§ What to produce: Given the records below, pull every line with the word "destruct" into the answer.

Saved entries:
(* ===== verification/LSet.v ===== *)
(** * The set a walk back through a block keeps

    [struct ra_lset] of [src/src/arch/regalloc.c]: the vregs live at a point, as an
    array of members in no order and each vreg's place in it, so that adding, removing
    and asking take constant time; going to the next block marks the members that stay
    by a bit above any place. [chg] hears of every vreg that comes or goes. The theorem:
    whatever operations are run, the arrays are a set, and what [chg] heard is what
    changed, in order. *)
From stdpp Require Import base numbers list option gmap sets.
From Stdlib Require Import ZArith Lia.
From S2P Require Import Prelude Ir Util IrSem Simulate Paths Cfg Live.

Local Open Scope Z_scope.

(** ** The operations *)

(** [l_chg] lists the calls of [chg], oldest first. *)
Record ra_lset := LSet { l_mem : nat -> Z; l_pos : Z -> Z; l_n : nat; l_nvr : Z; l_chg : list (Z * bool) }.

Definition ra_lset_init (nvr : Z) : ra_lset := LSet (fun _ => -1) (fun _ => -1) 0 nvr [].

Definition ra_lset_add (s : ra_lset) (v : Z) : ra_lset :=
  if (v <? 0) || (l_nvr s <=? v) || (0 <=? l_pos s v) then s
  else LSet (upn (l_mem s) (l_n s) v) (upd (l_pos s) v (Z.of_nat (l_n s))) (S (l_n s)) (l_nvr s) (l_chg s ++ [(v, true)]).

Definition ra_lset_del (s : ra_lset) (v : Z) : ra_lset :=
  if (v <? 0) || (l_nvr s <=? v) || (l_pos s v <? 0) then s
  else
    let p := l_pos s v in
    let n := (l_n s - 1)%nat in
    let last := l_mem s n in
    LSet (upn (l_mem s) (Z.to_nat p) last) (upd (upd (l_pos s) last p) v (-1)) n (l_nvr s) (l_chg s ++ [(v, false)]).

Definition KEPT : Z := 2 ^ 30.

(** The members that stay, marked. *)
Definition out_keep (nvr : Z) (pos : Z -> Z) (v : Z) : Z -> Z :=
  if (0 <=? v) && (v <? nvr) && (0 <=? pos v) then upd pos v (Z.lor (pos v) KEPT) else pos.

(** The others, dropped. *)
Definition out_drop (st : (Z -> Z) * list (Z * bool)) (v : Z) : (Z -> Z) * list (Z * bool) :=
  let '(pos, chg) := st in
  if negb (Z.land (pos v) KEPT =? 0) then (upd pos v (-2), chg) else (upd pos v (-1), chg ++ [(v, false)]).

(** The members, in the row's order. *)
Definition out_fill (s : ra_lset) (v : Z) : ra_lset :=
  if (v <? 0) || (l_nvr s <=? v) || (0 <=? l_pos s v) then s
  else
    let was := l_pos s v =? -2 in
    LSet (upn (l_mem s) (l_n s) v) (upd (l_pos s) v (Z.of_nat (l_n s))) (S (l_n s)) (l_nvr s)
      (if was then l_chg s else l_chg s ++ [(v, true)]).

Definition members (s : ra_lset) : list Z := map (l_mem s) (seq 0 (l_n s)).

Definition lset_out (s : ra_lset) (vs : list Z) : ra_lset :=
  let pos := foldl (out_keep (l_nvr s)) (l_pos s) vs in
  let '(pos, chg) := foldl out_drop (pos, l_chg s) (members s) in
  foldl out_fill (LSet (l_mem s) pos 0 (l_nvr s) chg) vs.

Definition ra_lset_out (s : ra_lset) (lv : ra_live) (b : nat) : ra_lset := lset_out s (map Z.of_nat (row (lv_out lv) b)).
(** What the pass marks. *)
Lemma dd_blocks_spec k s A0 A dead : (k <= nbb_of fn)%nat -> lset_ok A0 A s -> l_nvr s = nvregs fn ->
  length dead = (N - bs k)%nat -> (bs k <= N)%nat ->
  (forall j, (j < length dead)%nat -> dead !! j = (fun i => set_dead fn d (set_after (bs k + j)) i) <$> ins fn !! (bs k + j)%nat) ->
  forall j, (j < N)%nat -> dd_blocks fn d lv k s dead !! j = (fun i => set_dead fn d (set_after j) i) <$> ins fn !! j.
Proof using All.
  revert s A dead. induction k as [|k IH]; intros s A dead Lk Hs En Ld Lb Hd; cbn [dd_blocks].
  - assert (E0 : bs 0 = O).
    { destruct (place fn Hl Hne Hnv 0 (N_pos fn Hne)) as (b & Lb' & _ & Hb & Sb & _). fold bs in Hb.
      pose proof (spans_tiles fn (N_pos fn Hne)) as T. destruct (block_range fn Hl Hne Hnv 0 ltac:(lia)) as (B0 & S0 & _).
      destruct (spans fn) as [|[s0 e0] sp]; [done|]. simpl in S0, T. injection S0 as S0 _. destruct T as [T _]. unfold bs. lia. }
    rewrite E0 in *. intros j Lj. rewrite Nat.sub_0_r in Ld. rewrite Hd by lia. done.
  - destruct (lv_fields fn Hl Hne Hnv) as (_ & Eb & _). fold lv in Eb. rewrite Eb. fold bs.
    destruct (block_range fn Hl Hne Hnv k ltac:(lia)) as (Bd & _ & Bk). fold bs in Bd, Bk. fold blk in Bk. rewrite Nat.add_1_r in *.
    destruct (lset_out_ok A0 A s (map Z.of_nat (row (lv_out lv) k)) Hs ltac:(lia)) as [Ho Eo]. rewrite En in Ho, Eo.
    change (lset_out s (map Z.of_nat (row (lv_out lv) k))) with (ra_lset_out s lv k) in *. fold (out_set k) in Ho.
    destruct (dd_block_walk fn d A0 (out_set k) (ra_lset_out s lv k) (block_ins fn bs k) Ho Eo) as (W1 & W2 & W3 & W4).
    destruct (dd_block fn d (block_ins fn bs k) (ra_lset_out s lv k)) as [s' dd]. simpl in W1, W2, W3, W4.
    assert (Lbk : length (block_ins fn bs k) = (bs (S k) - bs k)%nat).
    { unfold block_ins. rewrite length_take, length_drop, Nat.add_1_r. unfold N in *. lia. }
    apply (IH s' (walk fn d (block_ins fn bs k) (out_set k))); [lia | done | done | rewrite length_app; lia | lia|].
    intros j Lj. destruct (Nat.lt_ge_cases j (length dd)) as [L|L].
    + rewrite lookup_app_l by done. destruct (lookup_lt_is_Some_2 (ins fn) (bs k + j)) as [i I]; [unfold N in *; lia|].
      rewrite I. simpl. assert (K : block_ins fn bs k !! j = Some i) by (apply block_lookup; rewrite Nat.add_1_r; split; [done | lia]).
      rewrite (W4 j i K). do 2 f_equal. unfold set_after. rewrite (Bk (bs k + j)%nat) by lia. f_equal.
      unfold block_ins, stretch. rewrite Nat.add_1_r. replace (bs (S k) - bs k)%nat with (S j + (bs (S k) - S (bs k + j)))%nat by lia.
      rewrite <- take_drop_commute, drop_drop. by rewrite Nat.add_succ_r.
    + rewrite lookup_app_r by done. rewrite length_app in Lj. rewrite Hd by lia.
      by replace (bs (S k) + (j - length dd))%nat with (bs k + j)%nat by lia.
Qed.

§ Your solution:
    { destruct (place fn Hl Hne Hnv 0 (N_pos fn Hne)) as (b & Lb' & _ & Hb & Sb & _). fold bs in Hb.
      pose proof (spans_tiles fn (N_pos fn Hne)) as T. destruct (block_range fn Hl Hne Hnv 0 ltac:(lia)) as (B0 & S0 & _).
      destruct (spans fn) as [|[s0 e0] sp]; [done|]. simpl in S0, T. injection S0 as S0 _. destruct T as [T _]. unfold bs. lia. }
  - destruct (lv_fields fn Hl Hne Hnv) as (_ & Eb & _). fold lv in Eb. rewrite Eb. fold bs.
    destruct (block_range fn Hl Hne Hnv k ltac:(lia)) as (Bd & _ & Bk). fold bs in Bd, Bk. fold blk in Bk. rewrite Nat.add_1_r in *.
    destruct (lset_out_ok A0 A s (map Z.of_nat (row (lv_out lv) k)) Hs ltac:(lia)) as [Ho Eo]. rewrite En in Ho, Eo.
    destruct (dd_block_walk fn d A0 (out_set k) (ra_lset_out s lv k) (block_ins fn bs k) Ho Eo) as (W1 & W2 & W3 & W4).
    destruct (dd_block fn d (block_ins fn bs k) (ra_lset_out s lv k)) as [s' dd]. simpl in W1, W2, W3, W4.
    intros j Lj. destruct (Nat.lt_ge_cases j (length dd)) as [L|L].
    + rewrite lookup_app_l by done. destruct (lookup_lt_is_Some_2 (ins fn) (bs k + j)) as [i I]; [unfold N in *; lia|].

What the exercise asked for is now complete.